** The task **
Below this line is a set of entries; quote exactly the lines from the line that contains "le, !Total le, !Transitive" to the line that contains "- intros (k'", both lines included.

§ §

(* ===== verification/Text.v ===== *)
(** * Text: the string operations of Rust's standard library that the sources use

    A [str] is a Coq [string], read as its UTF-8 bytes.  The operations are
    executable and come with the lemmas the components share. *)
From S2P Require Import Prelude.
From stdpp Require Import options.

(** A [Path] is the list of its components. *)
Abbreviation path := (list string) (only parsing).

(** [Path::parent]. *)
Definition parent (p : path) : option path :=
  match p with [] => None | _ => Some (take (length p - 1) p) end.

(** [Path::starts_with]. *)
Fixpoint path_starts_with (p base : path) : bool :=
  match base, p with
  | [], _ => true
  | _ :: _, [] => false
  | b :: base', x :: p' => String.eqb b x && path_starts_with p' base'
  end.

(** ** Characters *)

Definition ascii_in (lo hi : N) (c : ascii) : bool :=
  ((lo <=? N_of_ascii c) && (N_of_ascii c <=? hi))%N.

Definition is_digit (c : ascii) : bool := ascii_in 48 57 c.

Definition to_lower_char (c : ascii) : ascii :=
  if ascii_in 65 90 c then ascii_of_N (N_of_ascii c + 32) else c.

(** ** [contains], [starts_with], [ends_with], [strip_prefix] *)

Fixpoint has_char (p : ascii -> bool) (s : string) : bool :=
  match s with
  | EmptyString => false
  | String c s' => p c || has_char p s'
  end.

Definition contains_char (c : ascii) (s : string) : bool := has_char (Ascii.eqb c) s.

Fixpoint contains_str (sub s : string) : bool :=
  String.prefix sub s ||
  match s with
  | EmptyString => false
  | String _ s' => contains_str sub s'
  end.

Fixpoint str_strip_prefix (p s : string) : option string :=
  match p, s with
  | EmptyString, _ => Some s
  | String a p', String b s' => if Ascii.eqb a b then str_strip_prefix p' s' else None
  | String _ _, EmptyString => None
  end.

Fixpoint str_rev_app (s acc : string) : string :=
  match s with
  | EmptyString => acc
  | String c s' => str_rev_app s' (String c acc)
  end.
Definition str_rev (s : string) : string := str_rev_app s "".

Definition starts_with (p s : string) : bool := String.prefix p s.
Definition ends_with (suf s : string) : bool := String.prefix (str_rev suf) (str_rev s).

Fixpoint to_ascii_lowercase (s : string) : string :=
  match s with
  | EmptyString => EmptyString
  | String c s' => String (to_lower_char c) (to_ascii_lowercase s')
  end.

(** [char::is_control] over UTF-8: the ASCII controls, and the C1 block
    [U+0080 .. U+009F], which is encoded [C2 80 .. C2 9F]. *)
Fixpoint has_control_except (keep : ascii -> bool) (s : string) : bool :=
  match s with
  | EmptyString => false
  | String c s' =>
      ((ascii_in 0 31 c || ascii_in 127 127 c) && negb (keep c))
      || (ascii_in 194 194 c &&
          match s' with String d _ => ascii_in 128 159 d | EmptyString => false end)
      || has_control_except keep s'
  end.

(** ** [split], [rfind], [split_once] *)

(** [s.split(c)]: never empty, the separators removed. *)
Fixpoint split_on (c : ascii) (s : string) : list string :=
  match s with
  | EmptyString => [EmptyString]
  | String a s' =>
      match split_on c s' with
      | h :: t => if Ascii.eqb a c then EmptyString :: h :: t else String a h :: t
      | [] => [EmptyString]
      end
  end.

(** [s.rsplit_once(c)]: what stands before and after the last [c]. *)
Fixpoint rsplit_once (c : ascii) (s : string) : option (string * string) :=
  match s with
  | EmptyString => None
  | String a s' =>
      match rsplit_once c s' with
      | Some (l, r) => Some (String a l, r)
      | None => if Ascii.eqb a c then Some (EmptyString, s') else None
      end
  end.

(** [s.split_once(c)]: what stands before and after the first [c]. *)
Fixpoint split_once (c : ascii) (s : string) : option (string * string) :=
  match s with
  | EmptyString => None
  | String a s' =>
      if Ascii.eqb a c then Some (EmptyString, s')
      else match split_once c s' with
           | Some (l, r) => Some (String a l, r)
           | None => None
           end
  end.

(** [iter.join(sep)] *)
Fixpoint str_join (sep : string) (l : list string) : string :=
  match l with
  | [] => ""
  | [x] => x
  | x :: l' => x +:+ sep +:+ str_join sep l'
  end.

(** [str::replace] of one character. *)
Fixpoint replace_char (a b : ascii) (s : string) : string :=
  match s with
  | EmptyString => EmptyString
  | String c s => String (if Ascii.eqb c a then b else c) (replace_char a b s)
  end.

Definition to_slashes (s : string) : string := replace_char "\" "/" s.

(** ** File names *)

(** [Path::file_stem] and [Path::extension] of a name: a leading dot is no
    separator. *)
Definition stem_ext (name : string) : string * option string :=
  match rsplit_once "." name with
  | Some (EmptyString, _) | None => (name, None)
  | Some (stem, ext) => (stem, Some ext)
  end.

(** ** Lemmas *)

Lemma parent_snoc (p : path) n : parent (p ++ [n]) = Some p.
Proof.
  unfold parent. destruct (p ++ [n]) eqn:Hpn; [by destruct p|]. rewrite <- Hpn.
  rewrite length_app. simpl. by rewrite Nat.add_sub, take_app_length.
Qed.

Lemma path_starts_with_prefix (p base : path) : path_starts_with p base = true <-> base `prefix_of` p.
Proof.
  revert p. induction base as [|b base IH]; intros p.
  { destruct p; split; try done; intros _; apply prefix_nil. }
  destruct p as [|x p]; simpl; [by split; [|intros ?%prefix_nil_inv]|].
  rewrite andb_true_iff, String.eqb_eq, IH. split.
  - intros [-> ?]. by apply prefix_cons.
  - intros H. by split; [apply prefix_cons_inv_1 in H|apply prefix_cons_inv_2 in H].
Qed.

Lemma str_app_assoc (a b c : string) : (a +:+ b) +:+ c = a +:+ (b +:+ c).
Proof. induction a as [|x a IH]; simpl; [done | by rewrite IH]. Qed.

Lemma str_app_nil_r (a : string) : a +:+ "" = a.
Proof. induction a as [|x a IH]; simpl; [done | by rewrite IH]. Qed.

Lemma str_app_length (a b : string) :
  String.length (a +:+ b) = (String.length a + String.length b)%nat.
Proof. induction a as [|x a IH]; simpl; [done | by rewrite IH]. Qed.

Lemma str_app_inj_r (a b t : string) : a +:+ t = b +:+ t -> a = b.
Proof.
  revert b. induction a as [|x a IH]; intros [|y b] H; simpl in H; [done| | |].
  - exfalso. apply (f_equal String.length) in H. simpl in H.
    rewrite str_app_length in H. lia.
  - exfalso. apply (f_equal String.length) in H. simpl in H.
    rewrite str_app_length in H. lia.
  - injection H as -> H. by rewrite (IH _ H).
Qed.

Lemma has_char_app p a b : has_char p (a +:+ b) = has_char p a || has_char p b.
Proof.
  induction a as [|x a IH]; simpl; [done|]. by rewrite IH, orb_assoc.
Qed.

Lemma contains_char_app c a b : contains_char c (a +:+ b) = contains_char c a || contains_char c b.
Proof. apply has_char_app. Qed.

Lemma split_on_not_nil c s : split_on c s <> [].
Proof.
  induction s as [|a s IH]; simpl; [done|].
  destruct (split_on c s); [done|]. by destruct (Ascii.eqb a c).
Qed.

Lemma split_on_join c s : str_join (String c "") (split_on c s) = s.
Proof.
  induction s as [|a s IH]; [done|]. simpl.
  pose proof (split_on_not_nil c s) as Hn.
  destruct (split_on c s) as [|h t]; [done|].
  destruct (Ascii.eqb_spec a c) as [->|]; simpl in *; destruct t; simpl in *; by rewrite IH.
Qed.

Lemma split_on_no_sep c s : Forall (fun x => contains_char c x = false) (split_on c s).
Proof.
  induction s as [|a s IH]; simpl; [by repeat constructor|].
  destruct (split_on c s) as [|h t]; [by repeat constructor|].
  apply Forall_cons in IH as [Hh Ht].
  destruct (Ascii.eqb_spec a c) as [->|Hne]; constructor; try done; [by constructor|].
  unfold contains_char in *. simpl. rewrite Hh, orb_false_r.
  apply Ascii.eqb_neq. congruence.
Qed.

Lemma rsplit_once_spec c s :
  match rsplit_once c s with
  | Some (l, r) => s = l +:+ String c r /\ contains_char c r = false
  | None => contains_char c s = false
  end.
Proof.
  induction s as [|a s IH]; simpl; [done|].
  destruct (rsplit_once c s) as [[l r]|].
  - destruct IH as [-> ?]. done.
  - unfold contains_char in *. simpl. destruct (Ascii.eqb_spec a c) as [->|Hne].
    + done.
    + rewrite IH, orb_false_r. apply Ascii.eqb_neq. congruence.
Qed.

Lemma rsplit_once_app c l r :
  contains_char c r = false -> rsplit_once c (l +:+ String c r) = Some (l, r).
Proof.
  intros Hr. induction l as [|a l IH]; simpl.
  - pose proof (rsplit_once_spec c r) as H. destruct (rsplit_once c r) as [[x y]|].
    + destruct H as [-> _]. rewrite contains_char_app in Hr. unfold contains_char in Hr.
      simpl in Hr. rewrite Ascii.eqb_refl, orb_true_r in Hr. done.
    + by rewrite Ascii.eqb_refl.
  - by rewrite IH.
Qed.
(* ===== verification/Table.v ===== *)
(** * Key-value tables and row codecs

    The crates keep their durable state in [redb] tables whose rows are JSON
    strings written by [serde_json].  Neither library is part of the
    repository: what the crates rely on is stated here as two interfaces, and
    every component that stores rows is written against them.  The instances
    at the end show that the interfaces can be met. *)
From S2P Require Import Prelude.
From stdpp Require Import options.

(** ** A table: [get], [insert], [remove] and iteration in key order

    [le] is the key order of the table ([redb] sorts keys). *)
Class Table (K V T : Type) (le : K -> K -> Prop) `{EqDecision K} := {
  tbl_get : K -> T -> option V;
  tbl_insert : K -> V -> T -> T;
  tbl_remove : K -> T -> T;
  tbl_iter : T -> list (K * V);
  tbl_get_insert : forall k v t k',
    tbl_get k' (tbl_insert k v t) = if decide (k = k') then Some v else tbl_get k' t;
  tbl_get_remove : forall k t k',
    tbl_get k' (tbl_remove k t) = if decide (k = k') then None else tbl_get k' t;
  tbl_iter_get : forall t k v, (k, v) ∈ tbl_iter t <-> tbl_get k t = Some v;
  tbl_iter_nodup : forall t, NoDup (tbl_iter t).*1;
  tbl_iter_sorted : forall t, StronglySorted le (tbl_iter t).*1;
}.
Arguments tbl_get {K V T le _ _} k t.
Arguments tbl_insert {K V T le _ _} k v t.
Arguments tbl_remove {K V T le _ _} k t.
Arguments tbl_iter {K V T le _ _} t.

(** ** A codec: rows are stored encoded and decoding may fail *)
Class Codec (A J : Type) := {
  enc : A -> J;
  dec : J -> option A;
  dec_enc : forall a, dec (enc a) = Some a;
}.

#[export] Instance identity_codec {A} : Codec A A := {| enc := id; dec := Some; dec_enc := fun _ => eq_refl |}.

(** ** Derived laws *)
Section table.
Context {K V T : Type} {le : K -> K -> Prop} `{EqDecision K, !Table K V T le}.

Lemma tbl_get_insert_eq k v (t : T) : tbl_get k (tbl_insert k v t) = Some v.
Proof. rewrite tbl_get_insert. by rewrite decide_True. Qed.

Lemma tbl_get_insert_ne k k' v (t : T) : k <> k' -> tbl_get k' (tbl_insert k v t) = tbl_get k' t.
Proof. intros. rewrite tbl_get_insert. by rewrite decide_False. Qed.

Lemma tbl_get_remove_eq k (t : T) : tbl_get k (tbl_remove k t) = None.
Proof. rewrite tbl_get_remove. by rewrite decide_True. Qed.

Lemma tbl_get_remove_ne k k' (t : T) : k <> k' -> tbl_get k' (tbl_remove k t) = tbl_get k' t.
Proof. intros. rewrite tbl_get_remove. by rewrite decide_False. Qed.
End table.

(** ** Range scans: the rows with keys from [lo] up to, but not including, [hi] *)
Section range.
Context {K V T : Type} {le : K -> K -> Prop} `{!EqDecision K, !Table K V T le, !RelDecision le}.

Definition tbl_range (lo hi : K) (t : T) : list (K * V) :=
  filter (fun kv => le lo kv.1 /\ ~ le hi kv.1) (tbl_iter t).

Lemma elem_of_tbl_range lo hi t k v :
  (k, v) ∈ tbl_range lo hi t <-> le lo k /\ ~ le hi k /\ tbl_get k t = Some v.
Proof using Type. unfold tbl_range. rewrite list_elem_of_filter, tbl_iter_get. simpl. tauto. Qed.

Lemma filter_fst_sublist (P : K * V -> Prop) `{!forall x, Decision (P x)} (l : list (K * V)) :
  (filter P l).*1 `sublist_of` l.*1.
Proof using Type.
  induction l as [|x l IH]; [done|]. rewrite filter_cons.
  case_decide; simpl; by constructor.
Qed.

Lemma tbl_range_sorted lo hi t : StronglySorted le (tbl_range lo hi t).*1.
Proof using Type.
  eapply StronglySorted_sublist; [apply filter_fst_sublist|]. apply tbl_iter_sorted.
Qed.

Lemma tbl_range_nodup lo hi t : NoDup (tbl_range lo hi t).*1.
Proof using Type. eapply sublist_NoDup; [|apply filter_fst_sublist]. apply tbl_iter_nodup. Qed.

(** Removing a list of keys. *)
Definition tbl_remove_all (ks : list K) (t : T) : T := foldl (fun t k => tbl_remove k t) t ks.

Lemma tbl_get_remove_all ks k (t : T) :
  tbl_get k (tbl_remove_all ks t) = if decide (k ∈ ks) then None else tbl_get k t.
Proof using Type.
  unfold tbl_remove_all. revert t. induction ks as [|k' ks IH]; intros t; simpl; [done|].
  rewrite IH. destruct (decide (k ∈ ks)) as [Hin|Hnin].
  - rewrite decide_True; [done|by right].
  - rewrite tbl_get_remove. destruct (decide (k' = k)) as [->|Hne].
    + rewrite decide_True; [done|by left].
    + rewrite decide_False; [done|]. intros [->|?]%elem_of_cons; done.
Qed.
End range.

(** ** The [gmap] instance *)
Section gmap_table.
Context {K V : Type} `{Countable K} (le : K -> K -> Prop).
Context `{!RelDecision le, !Total le, !Transitive le}.

Definition gmap_iter (m : gmap K V) : list (K * V) :=
  omap (fun k => (fun v => (k, v)) <$> m !! k) (merge_sort le (elements (dom m))).

Lemma gmap_iter_elem m k v : (k, v) ∈ gmap_iter m <-> m !! k = Some v.
Proof using Type.
  unfold gmap_iter. rewrite list_elem_of_omap. split.
  - intros (k' & _ & E). destruct (m !! k') as [v'|] eqn:Hk; simpl in E; [|done].
    by injection E as -> ->.
  - intros E. exists k. rewrite E, merge_sort_Permutation, elem_of_elements, elem_of_dom.
    split; [eauto | done].
Qed.

Lemma omap_fst_sublist (m : gmap K V) (l : list K) :
  (omap (fun k => (fun v => (k, v)) <$> m !! k) l).*1 `sublist_of` l.
Proof using Type.
  induction l as [|k l IH]; simpl; [done|].
  destruct (m !! k); simpl; by constructor.
Qed.

Program Definition gmap_table : Table K V (gmap K V) le := {|
  tbl_get k m := m !! k;
  tbl_insert k v m := <[k := v]> m;
  tbl_remove k m := delete k m;
  tbl_iter m := gmap_iter m;
|}.
Next Obligation. intros. apply lookup_insert. Qed.
Next Obligation. intros. apply lookup_delete. Qed.
Next Obligation. intros. apply gmap_iter_elem. Qed.
Next Obligation.
  intros m. eapply sublist_NoDup; [|apply omap_fst_sublist].
  rewrite merge_sort_Permutation. apply NoDup_elements.
Qed.
Next Obligation.
  intros m. eapply (StronglySorted_sublist _ _ (merge_sort le (elements (dom m)))); [apply omap_fst_sublist|].
  by apply StronglySorted_merge_sort.
Qed.
End gmap_table.

#[export] Instance string_table V : Table string V (gmap string V) String.le := gmap_table String.le.
#[export] Instance Z_le_total : Total Z.le.
Proof. intros x y. lia. Qed.

#[export] Instance Z_table V : Table Z V (gmap Z V) Z.le := gmap_table Z.le.

(** Pairs, ordered lexicographically as [redb] orders composite keys. *)
Definition pair_le (a b : Z * Z) : Prop :=
  (a.1 < b.1 \/ (a.1 = b.1 /\ a.2 <= b.2))%Z.

#[export] Instance pair_le_dec : RelDecision pair_le.
Proof. intros a b. unfold pair_le. apply _. Defined.
#[export] Instance pair_le_total : Total pair_le.
Proof. intros a b. unfold pair_le. lia. Qed.
#[export] Instance pair_le_trans : Transitive pair_le.
Proof. intros a b c. unfold pair_le. lia. Qed.

#[export] Instance pair_table V : Table (Z * Z) V (gmap (Z * Z) V) pair_le := gmap_table pair_le.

§ §

** Solution to this problem **
Context `{!RelDecision le, !Total le, !Transitive le}.

Definition gmap_iter (m : gmap K V) : list (K * V) :=
  omap (fun k => (fun v => (k, v)) <$> m !! k) (merge_sort le (elements (dom m))).

Lemma gmap_iter_elem m k v : (k, v) ∈ gmap_iter m <-> m !! k = Some v.
Proof using Type.
  unfold gmap_iter. rewrite list_elem_of_omap. split.
  - intros (k' & _ & E). destruct (m !! k') as [v'|] eqn:Hk; simpl in E; [|done].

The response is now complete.